É, inevitavelmente, o mais famoso de todos os suecos. Profundamente marcado por uma invenção destruidora, a dinamite, que lhe valeu, em França, onde viveu, a alcunha de Merchand de la Mort, e uma fortuna colossal, procurou deixar o seu apelido (inventado pelo trisavô) ligado a algo que lhe lavasse a imagem aos olhos do mundo.

Estocolmo – A cabeça de Alfred Nobel fervilhava de ideias. De tal forma que registou, ao longo da sua vida, 355 patentes de invenções diversas, pelo que reduzi-lo a Mr. Dynamite, como ficou conhecido por muitos, torna-se quase ofensivo e ele próprio lutou até ao fim para se ver livre do apodo. É, com toda a naturalidade, o mais famoso sueco que até hoje surgiu à superfície da Terra a despeito de muitos ignorarem pura e simplesmente a sua nacionalidade.

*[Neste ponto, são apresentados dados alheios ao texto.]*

(** C28: safe to stop means idle.  When the report of an instance says that it is safe to stop, no run and no
    node is active on it, it is draining or in maintenance, and every attempt to start a run, a child
    of another run included, is refused as unavailable before anything is stored. *)
Theorem safe_to_stop_sound `{L : JsonLib} `{Y : YamlLib} {E : RuntimeEnv} config stale_after_ms data_dir s s' j :
  service_ok data_dir s -> operator_maintenance config stale_after_ms s = (s', TOk j) ->
  member j "safe_to_stop" = Some (JBool true) ->
  active (sv_rt s) = ∅ /\ active_nodes (sv_rt s) = ∅ /\ maintenance_mode s <> ModeActive
  /\ forall p input actor parent node depth message origin meta session turn owner fence,
       run config p input actor parent node depth message origin meta session turn owner fence (sv_rt s)
       = (sv_rt s, TThrow (TError (err Unavailable "Instance is not accepting new work"))).
Proof.
  intros [Hm _ _] Hr Hsafe. unfold operator_maintenance in Hr. unfold mbind at 1, io_bind at 1, io_get at 1 in Hr.
  apply io_bind_ok in Hr as (s1 & [visible cluster] & _ & Hr). injection Hr as _ <-.
  change (Some (JBool (visible && (negb (coordinated config) || str_one_of cluster ["DRAINING"; "DRAINED"; "MAINTENANCE"]%string)
    && no_work (sv_rt s) && str_one_of (state_name (maintenance_mode s) (no_work (sv_rt s))) ["drained"; "maintenance"]%string)) = Some (JBool true)) in Hsafe.
  injection Hsafe as Hsafe. rewrite !andb_true_iff in Hsafe. destruct Hsafe as [[_ Hidle] Hname].
  assert (Hmode : maintenance_mode s <> ModeActive).
  { intros Heq. unfold state_name in Hname. rewrite Heq in Hname. vm_compute in Hname. discriminate. }
  unfold no_work in Hidle. apply andb_true_iff in Hidle as [H1%Nat.eqb_eq H2%Nat.eqb_eq].
  apply map_size_empty_iff in H1, H2. split_and!; [done..|]. intros.
  unfold run, admit_run, mbind, io_bind, io_get, io_guard, io_lift. unfold accepts_new_work.
  rewrite bool_decide_eq_false_2 by congruence. rewrite H1, lookup_empty. by destruct (empty_str parent); rewrite orb_true_r.
Qed.
(** ** Construction *)

(** A pool being filled: nothing is in use and no thread waits. *)
Definition filling (n : nat) (w : PW) : Prop :=
  pw_leases w = ∅ /\ pw_waiting w = [] /\ pool_owned w
  /\ (length (slots (pw_state w)) + n <= max_connections (pool_options (pw_state w)))%nat.
Lemma fill_ok n : forall w w', filling n w -> fill n w = (w', TOk tt) -> filling 0 w' /\ same_options w w'.
Proof.
  induction n as [|n IH]; intros w w' Hf Hr; simpl in Hr; [by injection Hr as <-|].
  rewrite (io_bind_run io_get _ w w w eq_refl) in Hr. apply io_bind_ok in Hr as (w1 & c & Hc & Hr).
  rewrite (io_bind_run (on_state _) _ w1 _ tt eq_refl) in Hr.
  destruct Hf as (Hl & Hw & Ho & Hm). pose proof (open_fresh _ _ _ _ _ Hc) as [Hcn Hcn'].
  apply (always_run _ _ _ _ _ (same_open _ _)) in Hc as (S1 & S2 & _ & S4 & S5 & _ & S7).
  apply IH in Hr as [Hr1 Hr2]; [split; [done|unfold same_options in *; simpl in Hr2; congruence]|].
  unfold filling. simpl. rewrite S4, S5, S1, S2, length_app. simpl. split_and!; [done|done| |lia].
  unfold pool_owned. simpl. rewrite ?S1, ?S2, ?S4, ?Hl. pose proof (replaced_snoc (mkSlot (Some c) false) (slots (pw_state w))) as Hrep.
  destruct Ho as [H1 H2 H3 H4 H5 H6 H7]. rewrite Hl in *.
  assert (Hno : forall i, ~ used (slots (pw_state w)) i) by (intros i (x & l & ?%lookup_empty_Some & _)%H3; done).
  assert (Hconn : forall i d, conn_of (slots (pw_state w) ++ [mkSlot (Some c) false]) i = Some d ->
    (i = length (slots (pw_state w)) /\ d = c) \/ conn_of (slots (pw_state w)) i = Some d).
  { intros i d. rewrite (replaced_conn _ _ _ _ _ Hrep). destruct (decide _); [intros [= ->]; by left|by right]. }
  split.
  - rewrite length_app. simpl. lia.
  - intros i. rewrite (replaced_used _ _ _ _ _ Hrep). destruct (decide _); [done|]. intros Hu. by destruct (Hno i).
  - intros i. rewrite (replaced_used _ _ _ _ _ Hrep). split; [destruct (decide _); [done|intros Hu; by destruct (Hno i)]|].
    by intros (x & l & ?%lookup_empty_Some & _).
  - done.
  - intros i j d [[-> ->]|Hi]%Hconn [[-> Hd]|Hj]%Hconn; [done| | |by eapply H5].
    + specialize (H6 _ _ Hj). lia.
    + subst d. specialize (H6 _ _ Hi). lia.
  - intros i d [[-> ->]|Hi]%Hconn; [lia|]. specialize (H6 _ _ Hi). lia.
  - done.
Qed.
Lemma construct_ok dsn schema o w : construct_pool dsn schema o (empty_pool o) = (w, TOk tt) ->
  pool_ok w /\ pool_options (pw_state w) = o.
Proof.
  unfold construct_pool. intros (w1 & u & H1 & Hr)%io_bind_ok. apply io_bind_ok in Hr as (w2 & u2 & H2 & Hr).
  apply io_bind_ok in Hr as (w3 & u3 & H3 & Hr). injection H1 as <- _. injection H2 as <- H2. injection H3 as <- _.
  apply tguard_ok in H2. unfold check_options in H2. rewrite !orb_false_iff in H2. destruct H2 as ((((_ & H2) & _) & _) & _).
  apply Nat.ltb_ge in H2. apply fill_ok in Hr as [(Hl & Hw & Ho & _) Hopt].
  - split; [|done]. split; [done|]. intros _. rewrite Hw. unfold asleep. simpl. lia.
  - unfold filling. simpl. split_and!; [done|done| |done]. split; simpl; [lia| | |done| | |done].
    + by intros i (s & ? & _).
    + intros i. split; [by intros (s & ? & _)|by intros (x & l & ? & _)].
    + done.
    + done.
Qed.
End Operations.
(** ** A pass of the claim loop *)

Fixpoint claim_each (claim : Json -> CTask Control) (l : list Json) : CTask unit :=
  match l with
  | [] => mret tt
  | value :: l => c ← claim value; match c with Continue => claim_each claim l | Break => mret tt end
  end.
Definition listed (k : RecordKind) : CTask (option (list Json)) :=
  task_catch (l ← at_process (r_list k "" (claim_batch_size cfg) 0); mret (Some l)) (fun _ => mret None).
Definition claim_pass : CTask unit :=
  full ← at_process (w ← io_get; mret (full_runs w));
  open ← accepting;
  if (full : bool) || negb open then mret tt
  else
    runs ← listed KRun;
    match runs with
    | None => mret tt
    | Some runs =>
        _ ← claim_each claim_run runs;
        works ← listed KNodeWork;
        match works with None => mret tt | Some works => claim_each claim_work works end
    end.
(** ** Settling work whose worker job has ended *)

(** The attempt the work item names, or else the last running one of its node. *)
Fixpoint worker_attempt (observed : NodeWork) (l : list Json) (found : option NodeExecution) : tres (option NodeExecution) :=
  match l with
  | [] => TOk found
  | j :: l =>
      a ← attempt_of_json j;
      if negb (String.eqb (a_node_id a) (w_node_id observed)) || empty_str (a_worker_job_id a) then worker_attempt observed l found
      else if String.eqb (a_id a) (attempt_id observed) then TOk (Some a)
      else worker_attempt observed l
             (if empty_str (attempt_id observed) && bool_decide (a_state a = NRunning) then Some a else found)
  end.
Definition ended_state (s : WorkerJobState) : NodeState :=
  if js_eqb s JCancelled then NCancelled else if js_eqb s JTimedOut then NTimedOut else NFailed.
Definition ended_error (s : NodeState) (error : string) : string :=
  if negb (empty_str error) then error
  else match s with NTimedOut => "Worker job timed out" | NCancelled => "Worker job cancelled" | _ => "Worker job failed" end.
Definition may_retry (r : Run) (current : NodeWork) (a : NodeExecution) : bool :=
  match parse_pipeline (definition r) (node_types cfg) with
  | Ok pl =>
      match nodes pl !! w_node_id current with
      | Some node => (w_attempt current <? max_attempts (retry node)) && negb (bool_decide (a_state a = NCancelled))
                     && negb (cancellation_requested r) && negb (terminal (state r))
      | None => false
      end
  | Throw _ => false
  end.
Definition settled_work (r : Run) (retry : bool) (a : NodeExecution) (current : NodeWork) (now : string) : NodeWork :=
  (if bool_decide (a_state a = NCancelled) || cancellation_requested r || terminal (state r) then
     (current <| w_state := WCancelled |>) <| w_error := "Worker cancellation reconciled"%string |>
   else if retry then
     (((((((current <| w_state := WQueued |>) <| w_error := "Worker attempt reconciled for retry"%string |>)
       <| w_owner_instance_id := ""%string |>) <| w_lease_expires_at := ""%string |>) <| w_claimed_at := ""%string |>)
       <| w_last_renewed_at := ""%string |>) <| attempt_id := ""%string |>) <| w_fencing_token := 0 |>
   else (current <| w_state := WFailed |>) <| w_error := a_error a |>) <| w_updated_at := now |>.
Definition outdated (observed current : NodeWork) : bool :=
  negb (ws_eqb (w_state current) WRunning) || negb (String.eqb (attempt_id current) (attempt_id observed)).
Definition optional {A} (m : CTask A) : CTask (option A) := task_catch (a ← m; mret (Some a)) (fun _ => mret None).
Definition settle_records (a : NodeExecution) (current : NodeWork) : list StoreRecord :=
  [attempt_record (a_run_id a) a; work_record current].
(** The entry of an execution that has not noticed yet. *)
Definition evict (i : string) : RIO (list LeaseRecord) :=
  w ← io_get;
  match active_nodes w !! i with
  | None => mret []
  | Some a =>
      _ ← io_modify (fun w => w <| active_nodes := delete i (active_nodes w) |>);
      mret (option_list (an_run a) ++ option_list (an_global a) ++ [an_work a])
  end.
(** The commit under a lease of its own, when the observed one has expired; the lease is returned with
    the work item when the records were committed. *)
Definition commit_taken_over (observed current : NodeWork) (r : Run) (retry : bool) (a : NodeExecution)
    : CTask (option (LeaseRecord * NodeWork)) :=
  open ← accepting;
  if negb open then mret None
  else
    lease ← acquire_at (work_key (w_id current));
    match lease with
    | None => mret None
    | Some l =>
        under l (
          current ← at_process (get_work (w_id current));
          if outdated observed current then _ ← release_at l; mret None
          else
            now ← at_process now_string;
            let current := settled_work r retry a current now in
            _ ← at_process (r_commit_owned (settle_records a current) (work_key (w_id current)) (owner_instance l) (lr_token l));
            mret (Some (l, current)))
    end.
Definition commit_settled (observed : NodeWork) (lease : LeaseRecord) (r : Run) (retry : bool) (a : NodeExecution)
    (current : NodeWork) : CTask (option (LeaseRecord * NodeWork)) :=
  task_catch
    (_ ← at_process (r_commit_owned (settle_records a current) (work_key (w_id current)) (owner_instance lease) (lr_token lease));
     mret (Some (lease, current)))
    (fun e => if negb (bool_decide (code e = Conflict)) then task_throw (TError e)
              else commit_taken_over observed current r retry a).
Definition settle_terminal (observed : NodeWork) (lease : LeaseRecord) (r : Run) (a : NodeExecution) (job : WorkerJob) : CTask unit :=
  current ← optional (at_process (get_work (w_id observed)));
  match current with
  | None => mret tt
  | Some current =>
      if outdated observed current then mret tt
      else
        busy ← at_process (w ← io_get; mret (bool_decide (is_Some (active_nodes w !! w_id current))));
        if (busy : bool) then mret tt
        else
          finished ← at_process now_string;
          let st := ended_state (wj_state job) in
          let a := ((a <| a_state := st |>) <| a_error := ended_error st (wj_error job) |>) <| a_finished_at := finished |> in
          let retry := may_retry r current a in
          now ← at_process now_string;
          task_catch
            (committed ← commit_settled observed lease r retry a (settled_work r retry a current now);
             match committed with
             | None => mret tt
             | Some (l, current) =>
                 old ← at_process (evict (w_id current));
                 task_iter release_quietly (old ++ [l])
             end)
            (fun _ => mret tt)
  end.
Definition reconcile_terminal_worker (observed : NodeWork) (lease : LeaseRecord) : CTask unit :=
  if negb (has_workers cfg) || negb (ws_eqb (w_state observed) WRunning) then mret tt
  else
    r ← optional (at_process (get_run (w_run_id observed)));
    match r with
    | None => mret tt
    | Some r =>
        a ← task_catch (l ← at_process (r_list KAttempt (w_run_id observed) 10000 0);
                        task_lift (worker_attempt observed l None)) (fun _ => mret None);
        match a with
        | None => mret tt
        | Some a =>
            job ← optional (call (JobOf (a_worker_job_id a)));
            match job with
            | None => mret tt
            | Some job =>
                if negb (worker_job_terminal (wj_state job)) || js_eqb (wj_state job) JCompleted then mret tt
                else settle_terminal observed lease r a job
            end
        end
    end.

O nome de família de Alfred nasceu da vontade do seu trisavô, Edward Olofsson, que, ao matricular-se na Universidade de Uppsala, em 1682, inventou o apelido de Nobelius, a versão latinizada de Nobel, retirado da sua zona natal, uma cidadezinha meridional da Suécia, na província da Escânia, chamada Nöbbelöv. Não satisfeito com a facécia, tratou de arrastar a asa e casar-se com a filha do reitor, um sábio chamado Olaus Rudbeckius que distribuiu pelos seus descendentes o nunca mais acabar dos seus conhecimentos sobre todas as matérias. Alfred foi, portanto, um feliz beneficiário dessa união. Quando nasceu, em Estocolmo, no dia 21 de Outubro de 1833, nada parecia poder ensombrar o seu futuro de homem cosmopolita. Quanto muito o facto de ter vindo ao mundo com uma saúde bastante débil, algo que sempre o afligiu mas que acabaria por fazer dele um homem profundamente altruísta, mesmo depois de se ter transformado numa personagem rica e famosa. Para se perceber a sua angústia, repare-se num texto que escreveu sobre si mesmo: «Alfred Nobel, este miserável aborto, devia ter sido estrangulado por um médico filantropo no preciso momento em que lançou o seu primeiro grito, anunciando a chegada à vida». Depressivo? Sim. Claramente. Alfred foi um homem continuamente atacado por depressões, algumas bem duras e constantes. Ao mesmo tempo ligava o ano do seu nascimento à súbita queda económica de Emanuel Nobel, o pai, uma figura de energia possante e firmemente ambiciosa, que caiu em desgraça e, perante as dificuldades em sustentar a numerosa descendência – Alfred era o terceiro de oito irmãos, sendo que três deles morreram antes de atingirem a adolescência – resolveu emigrar para Sampetersburgo em busca de uma existência mais folgada. Chegou á Rússia em 1837 e atirou-se de cabeça, e com sucesso, à construção de maquinaria diversa e, sobretudo, ao desenvolvimento de novos explosivos, dos quais o mais sonante foi o torpedo, essa terrível arma submarina que viria a tornar-se indispensável nas guerras que abalariam o mundo no século que seguiu.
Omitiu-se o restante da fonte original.